Tuesday, 5 March, 2019 UTC


Summary

This is Teacup, our adopted wombat and latest on-call engineer.
Just like everyone, Teacup has to take responsibility for what we ship to production. It won’t be smooth sailing on-boarding her — the late night alerts, the fact she doesn’t even own a computer, or just how difficult it is to acknowledge PagerDuty alerts with paws.
Okay, okay, maybe I’ve stretched the truth a teensy bit.
Not everyone is on-call — just most software engineers and some managers.
We also don’t force an adopted wombat to answer alerts — although Teacup is real, utterly adorable, and would rock on-call if she wanted to. ️
Phew!
So who is on-call and what does that look like at npm?
Je Suis Wombats
When I say ‘most engineers’ are on-call, I mean:
  • Site Reliability Engineers (SREs, ops/infrastructure)
  • Platform Engineers (APIs and backend services)
  • Web Engineers (frontend + backend)
  • Engineering Managers
In the past we have also been joined by members of the security team — I’ll be covering later the way other teams are involved in the on-call process.
Hi, I’m Wes
I’m an SRE wombat, which means I spend my workdays improving and maintaining the reliability of the npm registry.
That might sound like I’m permanently on-call, but really it’s more about preventing incidents and supporting infrastructure changes, such as changes required for product updates, new features, security updates, and whatnot.
Wombat’s Day On-Call
If you reside in time zone between the Pacific and Atlantic oceans then an AM shift is just that — a morning.
Yes, there is also a slightly more disruptive PM shift, although for aforementioned time zones it only runs to around 9-11pm, and a contracted third party takes over night low priority and easy to triage pages.
However, some wombats, like myself, are in other time zones - like the UK, where the 'AM shift’ actually runs 2pm - 10pm.
If you’re on primary that means you get notified by automated alerts first if they trigger.
On receiving an alert, you acknowledge it (so it doesn’t fall through to the secondary wombat on-call after a while), and get to a computer if you’re not at one already.
Next:
  • Check Slack for chatter about the issue or potentially active work that could caused the alert to trigger.
  • State in Slack that you’re looking into it.
  • Check the PagerDuty web UI for extra details.
  • We may also check our Nagios web UI or Amazon CloudWatch for extra details.

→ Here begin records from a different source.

(** * AISC 360-22 compression capacity of W columns

    A shallow embedding of [aisc_360_22/design_requirements.py],
    [aisc_360_22/compression.py] and the filter of [sections_db.py], and the
    properties of the capacity calculation and of the section table proved
    over it.

    Numbers.  The Python code computes with [float]; here every number is a
    real ([R]), so rounding, overflow and underflow are idealised away.
    What is kept of Python's arithmetic is its failures: [x / y] raises
    [ZeroDivisionError] when [y] is zero, [math.sqrt] raises [ValueError]
    on a negative argument, and arithmetic on [None] raises [TypeError].
    Every function that can raise returns a [result].

    What the idealisation loses is the failures of rounding: on floats a
    quotient or a square of non-zero numbers can underflow to [0.0], and the
    next division by it raises [ZeroDivisionError], and [**] raises
    [OverflowError] beyond the largest float.  Properties of values, branches
    and orderings are stated on the reals; where a claim is that no error is
    raised, [Binary64] below evaluates the code on binary64 floats. *)

From Stdlib Require Import Reals Lra Lia ZArith List String.
From Stdlib Require PrimFloat.
Import ListNotations.

Open Scope R_scope.

(** ** Exceptions and the error monad *)

Inductive exn : Type :=
| ZeroDivisionError
| ValueError (msg : string)
| TypeError.
Lemma exec_count (h : Host.files) (name : string) :
  Spec.plain name ->
  Host.exec h ("grep '" ++ Spec.report_phrase name ++ "' "
               ++ Host.log_path ++ " | wc -l")
  = (0, of_nat (List.length
                  (filter (str_in (Spec.report_phrase name))
                     (Host.file_lines (Host.log_text h)))) ++ NL).
Proof.
  intros Hp. apply plain_phrase in Hp.
  unfold Host.exec.
  change (String.eqb ("grep '" ++ Spec.report_phrase name ++ "' "
                      ++ Host.log_path ++ " | wc -l")
            ("cat " ++ Host.log_path)) with false.
  change (String.eqb ("grep '" ++ Spec.report_phrase name ++ "' "
                      ++ Host.log_path ++ " | wc -l")
            ("cat " ++ Host.print_path)) with false.
  change (String.eqb ("grep '" ++ Spec.report_phrase name ++ "' "
                      ++ Host.log_path ++ " | wc -l")
            Host.count_cmd) with false.
  change (String.eqb ("grep '" ++ Spec.report_phrase name ++ "' "
                      ++ Host.log_path ++ " | wc -l")
            Host.first_report_cmd) with false.
  cbv iota.
  change (Host.strip_prefix "grep '"
            ("grep '" ++ Spec.report_phrase name ++ "' "
             ++ Host.log_path ++ " | wc -l"))
    with (Some (Spec.report_phrase name
                ++ String "'" (" " ++ Host.log_path ++ " | wc -l"))).
  cbv iota. rewrite (quoted_plain _ _ Hp).
  change (String.eqb (String "'" (" " ++ Host.log_path ++ " | wc -l"))
            ("' " ++ Host.log_path ++ " |sort")) with false.
  change (String.eqb (String "'" (" " ++ Host.log_path ++ " | wc -l"))
            ("' " ++ Host.log_path ++ " | wc -l")) with true.
  cbv iota. now rewrite (grep_filter _ _ Hp).
Qed.

Lemma exec_head (h : Host.files) (name : string) :
  Spec.plain name ->
  Host.exec h ("grep '" ++ Spec.report_phrase name ++ "' "
               ++ Host.log_path ++ " | head -2")
  = (0, Host.unlines
          (firstn 2 (filter (str_in (Spec.report_phrase name))
                       (Host.file_lines (Host.log_text h))))).
Proof.
  intros Hp. apply plain_phrase in Hp.
  unfold Host.exec.
  change (String.eqb ("grep '" ++ Spec.report_phrase name ++ "' "
                      ++ Host.log_path ++ " | head -2")
            ("cat " ++ Host.log_path)) with false.
  change (String.eqb ("grep '" ++ Spec.report_phrase name ++ "' "
                      ++ Host.log_path ++ " | head -2")
            ("cat " ++ Host.print_path)) with false.
  change (String.eqb ("grep '" ++ Spec.report_phrase name ++ "' "
                      ++ Host.log_path ++ " | head -2")
            Host.count_cmd) with false.
  change (String.eqb ("grep '" ++ Spec.report_phrase name ++ "' "
                      ++ Host.log_path ++ " | head -2")
            Host.first_report_cmd) with false.
  cbv iota.
  change (Host.strip_prefix "grep '"
            ("grep '" ++ Spec.report_phrase name ++ "' "
             ++ Host.log_path ++ " | head -2"))
    with (Some (Spec.report_phrase name
                ++ String "'" (" " ++ Host.log_path ++ " | head -2"))).
  cbv iota. rewrite (quoted_plain _ _ Hp).
  change (String.eqb (String "'" (" " ++ Host.log_path ++ " | head -2"))
            ("' " ++ Host.log_path ++ " |sort")) with false.
  change (String.eqb (String "'" (" " ++ Host.log_path ++ " | head -2"))
            ("' " ++ Host.log_path ++ " | wc -l")) with false.
  change (String.eqb (String "'" (" " ++ Host.log_path ++ " | head -2"))
            ("' " ++ Host.log_path ++ " | head -2")) with true.
  cbv iota. now rewrite (grep_filter _ _ Hp).
Qed.

Lemma split_unlines (ls : list string) :
  Forall (fun l => ~ In nl (chars l)) ls ->
  split nl (Host.unlines ls) = (ls ++ [""])%list.
Proof.
  intros H. unfold split. rewrite chars_unlines.
  rewrite <- (app_nil_r (ulines (map chars ls))).
  rewrite split_ulines.
  - rewrite map_app, map_map. cbn [map str string_of_list_ascii]. f_equal.
    rewrite <- (map_id ls) at 2. apply map_ext. intros l. apply str_chars.
  - apply Forall_map. exact H.
  - intros [].
Qed.

Lemma append_not_empty (a : string) : String.eqb (a ++ NL) "" = false.
Proof. destruct a; reflexivity. Qed.

Lemma findall_name_empty :
  Re.findall ("Report for config " ++ DQ ++ "(.*?)" ++ DQ) "" Re.no_flags
  = Some [].
Proof. vm_compute. reflexivity. Qed.

Lemma findall_name_some (s : string) :
  exists keys,
    Re.findall ("Report for config " ++ DQ ++ "(.*?)" ++ DQ) s Re.no_flags
    = Some keys.
Proof.
  unfold Re.findall.
  destruct (Re.compile ("Report for config " ++ DQ ++ "(.*?)" ++ DQ)) eqn:E.
  - eexists. reflexivity.
  - vm_compute in E. discriminate.
Qed.
Lemma fold_insert_lookup {V} (l : list (string * V)) (m : gmap string V) k :
  fold_left (fun qp kv => <[fst kv := snd kv]> qp) l m !! k =
  match assoc k (rev l) with Some v => Some v | None => m !! k end.
Proof.
  revert m. induction l as [| [k' v'] l IH]; intros m; simpl; [reflexivity |].
  rewrite IH, assoc_app. destruct (assoc k (rev l)); [reflexivity |].
  simpl. rewrite lookup_insert.
  destruct (String.eqb_spec k' k); case_decide; congruence.
Qed.

Lemma assoc_not_In {V} k (l : list (string * V)) :
  ~ In k (map fst l) -> assoc k l = None.
Proof.
  induction l as [| [k' v'] l IH]; simpl; [reflexivity |].
  intros H. destruct (String.eqb_spec k' k) as [-> | _]; [tauto | auto].
Qed.

Lemma assoc_NoDup_In {V} k (v : V) l :
  List.NoDup (map fst l) -> In (k, v) l -> assoc k l = Some v.
Proof.
  induction l as [| [k' v'] l IH]; simpl; [intros _ [] |].
  rewrite List.NoDup_cons_iff. intros [Hfresh Hnodup] [[= -> ->] | Hin].
  - rewrite String.eqb_refl. reflexivity.
  - destruct (String.eqb_spec k' k) as [-> | _]; [| auto].
    exfalso. apply Hfresh. apply (in_map fst) in Hin. exact Hin.
Qed.

Lemma built_in_lookup page rvstart rvend rvdir rvlimit k :
  query_params page rvstart rvend rvdir rvlimit [] !! k =
  assoc k (built_in_parameters page rvstart rvend rvdir rvlimit).
Proof.
  unfold query_params, built_in_parameters. cbn [fold_left].
  destruct rvstart, rvend; cbn [app assoc];
    repeat match goal with
           | |- context [<[?a := _]> _ !! k] =>
               rewrite lookup_insert; case_decide;
               [subst k; reflexivity |
                destruct (String.eqb_spec a k); [congruence |]]
           end;
    apply lookup_empty.
Qed.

  • This is the point at which we likely start to investigate the issue more closely, check metrics on Grafana, looking at logs, ssh'ing into VMs…
  • We keep a small set of playbooks and FAQs with common issues and how to resolve them which are always worth a quick search.
  • Throughout the investigation, updates are posted in Slack, which helps with later incident reviews and provides other wombats with context so they can help if needed.
  • If the incident has a high impact on users and no immediate fix, we have an incident response process to follow:
  1. A specific Slack channel is used.
  2. The primary on-call wombat takes point (aka incident manager).
  3. Everyone involved joins a Zoom video call to communicate with as much 'bandwidth’ as possible.
  4. The marketing team follows their own IR process designed to ensure updates to users are easy to understand, compassionate about user frustrations, and timely.
  5. The secondary on-call wombat takes point publishing any required status updates to our status page.
  • Incidents aren’t marked as fixed until all user visible effects are fixed/stable. Internally, we create tickets in Leankit for expedited maintenance work to ensure the same incidents don’t reoccur.
  • We revisit all major incidents in a formal, blame-free retrospective process as soon after as possible, while some minor incidents are discussed in our regular infrastructure chats.
None of this is set in stone, and one of the reasons I have found npm’s on-call culture to be one of the nicest I’ve been a part of is precisely because everyone is prepared to adapt and go with the flow in an emergency (and out).
Wombats have a high level of empathy, compassion, and respect for each other, so when someone needs to skip being on-call because some life event just sprung on them, or swap for a holiday, we’re there in same way as when things are on fire.
Be excellent to each other, and make sure Teacup takes the following day off after her out-of-hours call, 'key?